Problem to work on — With nothing left out, give the data back exactly.

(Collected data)
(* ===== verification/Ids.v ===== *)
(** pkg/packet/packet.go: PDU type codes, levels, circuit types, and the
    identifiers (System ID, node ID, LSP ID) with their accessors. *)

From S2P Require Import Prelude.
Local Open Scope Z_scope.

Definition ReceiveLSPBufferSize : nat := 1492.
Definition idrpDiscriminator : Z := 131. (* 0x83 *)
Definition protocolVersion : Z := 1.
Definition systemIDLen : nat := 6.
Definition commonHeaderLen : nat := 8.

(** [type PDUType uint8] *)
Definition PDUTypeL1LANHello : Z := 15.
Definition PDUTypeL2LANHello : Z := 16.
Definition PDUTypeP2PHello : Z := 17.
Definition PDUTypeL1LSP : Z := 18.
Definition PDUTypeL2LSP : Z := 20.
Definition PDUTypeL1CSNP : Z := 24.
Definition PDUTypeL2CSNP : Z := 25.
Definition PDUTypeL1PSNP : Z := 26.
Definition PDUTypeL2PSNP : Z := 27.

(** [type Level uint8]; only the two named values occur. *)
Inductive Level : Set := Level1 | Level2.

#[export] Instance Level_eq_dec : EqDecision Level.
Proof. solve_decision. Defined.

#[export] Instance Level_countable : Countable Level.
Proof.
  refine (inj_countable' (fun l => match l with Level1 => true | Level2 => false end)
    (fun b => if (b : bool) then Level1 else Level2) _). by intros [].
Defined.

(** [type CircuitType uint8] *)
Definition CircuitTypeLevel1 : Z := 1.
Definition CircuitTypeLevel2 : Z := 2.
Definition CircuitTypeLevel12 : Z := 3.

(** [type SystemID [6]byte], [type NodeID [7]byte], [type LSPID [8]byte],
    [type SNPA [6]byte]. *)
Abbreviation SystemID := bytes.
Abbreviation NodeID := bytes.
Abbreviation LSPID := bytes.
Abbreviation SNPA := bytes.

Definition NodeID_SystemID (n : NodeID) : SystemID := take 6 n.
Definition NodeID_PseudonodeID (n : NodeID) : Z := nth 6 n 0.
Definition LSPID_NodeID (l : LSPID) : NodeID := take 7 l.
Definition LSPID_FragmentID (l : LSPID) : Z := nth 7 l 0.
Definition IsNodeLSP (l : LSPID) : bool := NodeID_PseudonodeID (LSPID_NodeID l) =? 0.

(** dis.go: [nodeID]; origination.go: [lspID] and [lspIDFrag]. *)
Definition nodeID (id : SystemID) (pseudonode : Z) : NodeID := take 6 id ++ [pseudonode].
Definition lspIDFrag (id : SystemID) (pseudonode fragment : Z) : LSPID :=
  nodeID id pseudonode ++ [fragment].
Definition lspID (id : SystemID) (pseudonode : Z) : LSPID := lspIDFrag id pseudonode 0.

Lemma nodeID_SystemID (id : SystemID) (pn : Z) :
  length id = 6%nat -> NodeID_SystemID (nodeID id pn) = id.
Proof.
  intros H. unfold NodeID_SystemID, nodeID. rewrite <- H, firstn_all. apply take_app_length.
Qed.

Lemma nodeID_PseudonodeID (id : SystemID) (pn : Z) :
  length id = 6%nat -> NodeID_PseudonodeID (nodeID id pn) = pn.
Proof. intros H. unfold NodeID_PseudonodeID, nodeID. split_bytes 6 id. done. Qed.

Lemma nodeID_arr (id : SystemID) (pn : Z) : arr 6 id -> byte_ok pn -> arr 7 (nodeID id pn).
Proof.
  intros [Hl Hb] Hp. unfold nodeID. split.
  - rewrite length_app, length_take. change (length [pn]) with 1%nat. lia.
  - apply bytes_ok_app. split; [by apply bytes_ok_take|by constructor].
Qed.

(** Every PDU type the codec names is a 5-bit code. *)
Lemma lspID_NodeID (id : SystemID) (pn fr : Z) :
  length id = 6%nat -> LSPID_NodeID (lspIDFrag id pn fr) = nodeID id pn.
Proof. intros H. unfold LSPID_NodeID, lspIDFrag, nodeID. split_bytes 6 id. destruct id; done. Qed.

Answer to the problem —
(* ===== verification/Ids.v ===== *)
(** pkg/packet/packet.go: PDU type codes, levels, circuit types, and the
    identifiers (System ID, node ID, LSP ID) with their accessors. *)

From S2P Require Import Prelude.
Local Open Scope Z_scope.

Definition ReceiveLSPBufferSize : nat := 1492.
Definition idrpDiscriminator : Z := 131. (* 0x83 *)
Definition protocolVersion : Z := 1.
Definition systemIDLen : nat := 6.
Definition commonHeaderLen : nat := 8.

(** [type PDUType uint8] *)
Definition PDUTypeL1LANHello : Z := 15.
Definition PDUTypeL2LANHello : Z := 16.
Definition PDUTypeP2PHello : Z := 17.
Definition PDUTypeL1LSP : Z := 18.
Definition PDUTypeL2LSP : Z := 20.
Definition PDUTypeL1CSNP : Z := 24.
Definition PDUTypeL2CSNP : Z := 25.
Definition PDUTypeL1PSNP : Z := 26.
Definition PDUTypeL2PSNP : Z := 27.

(** [type Level uint8]; only the two named values occur. *)
Inductive Level : Set := Level1 | Level2.

#[export] Instance Level_eq_dec : EqDecision Level.
Proof. solve_decision. Defined.

#[export] Instance Level_countable : Countable Level.
Proof.
  refine (inj_countable' (fun l => match l with Level1 => true | Level2 => false end)
    (fun b => if (b : bool) then Level1 else Level2) _). by intros [].
Defined.

(** [type CircuitType uint8] *)
Definition CircuitTypeLevel1 : Z := 1.
Definition CircuitTypeLevel2 : Z := 2.
Definition CircuitTypeLevel12 : Z := 3.

(** [type SystemID [6]byte], [type NodeID [7]byte], [type LSPID [8]byte],
    [type SNPA [6]byte]. *)
Abbreviation SystemID := bytes.
Abbreviation NodeID := bytes.
Abbreviation LSPID := bytes.
Abbreviation SNPA := bytes.

Definition NodeID_SystemID (n : NodeID) : SystemID := take 6 n.
Definition NodeID_PseudonodeID (n : NodeID) : Z := nth 6 n 0.
Definition LSPID_NodeID (l : LSPID) : NodeID := take 7 l.
Definition LSPID_FragmentID (l : LSPID) : Z := nth 7 l 0.
Definition IsNodeLSP (l : LSPID) : bool := NodeID_PseudonodeID (LSPID_NodeID l) =? 0.

(** dis.go: [nodeID]; origination.go: [lspID] and [lspIDFrag]. *)
Definition nodeID (id : SystemID) (pseudonode : Z) : NodeID := take 6 id ++ [pseudonode].
Definition lspIDFrag (id : SystemID) (pseudonode fragment : Z) : LSPID :=
  nodeID id pseudonode ++ [fragment].
Definition lspID (id : SystemID) (pseudonode : Z) : LSPID := lspIDFrag id pseudonode 0.

Lemma nodeID_SystemID (id : SystemID) (pn : Z) :
  length id = 6%nat -> NodeID_SystemID (nodeID id pn) = id.
Proof.
  intros H. unfold NodeID_SystemID, nodeID. rewrite <- H, firstn_all. apply take_app_length.
Qed.

Lemma nodeID_PseudonodeID (id : SystemID) (pn : Z) :
  length id = 6%nat -> NodeID_PseudonodeID (nodeID id pn) = pn.
Proof. intros H. unfold NodeID_PseudonodeID, nodeID. split_bytes 6 id. done. Qed.

Lemma nodeID_arr (id : SystemID) (pn : Z) : arr 6 id -> byte_ok pn -> arr 7 (nodeID id pn).
Proof.
  intros [Hl Hb] Hp. unfold nodeID. split.
  - rewrite length_app, length_take. change (length [pn]) with 1%nat. lia.
  - apply bytes_ok_app. split; [by apply bytes_ok_take|by constructor].
Qed.

(** Every PDU type the codec names is a 5-bit code. *)
Lemma lspID_NodeID (id : SystemID) (pn fr : Z) :
  length id = 6%nat -> LSPID_NodeID (lspIDFrag id pn fr) = nodeID id pn.
Proof. intros H. unfold LSPID_NodeID, lspIDFrag, nodeID. split_bytes 6 id. destruct id; done. Qed.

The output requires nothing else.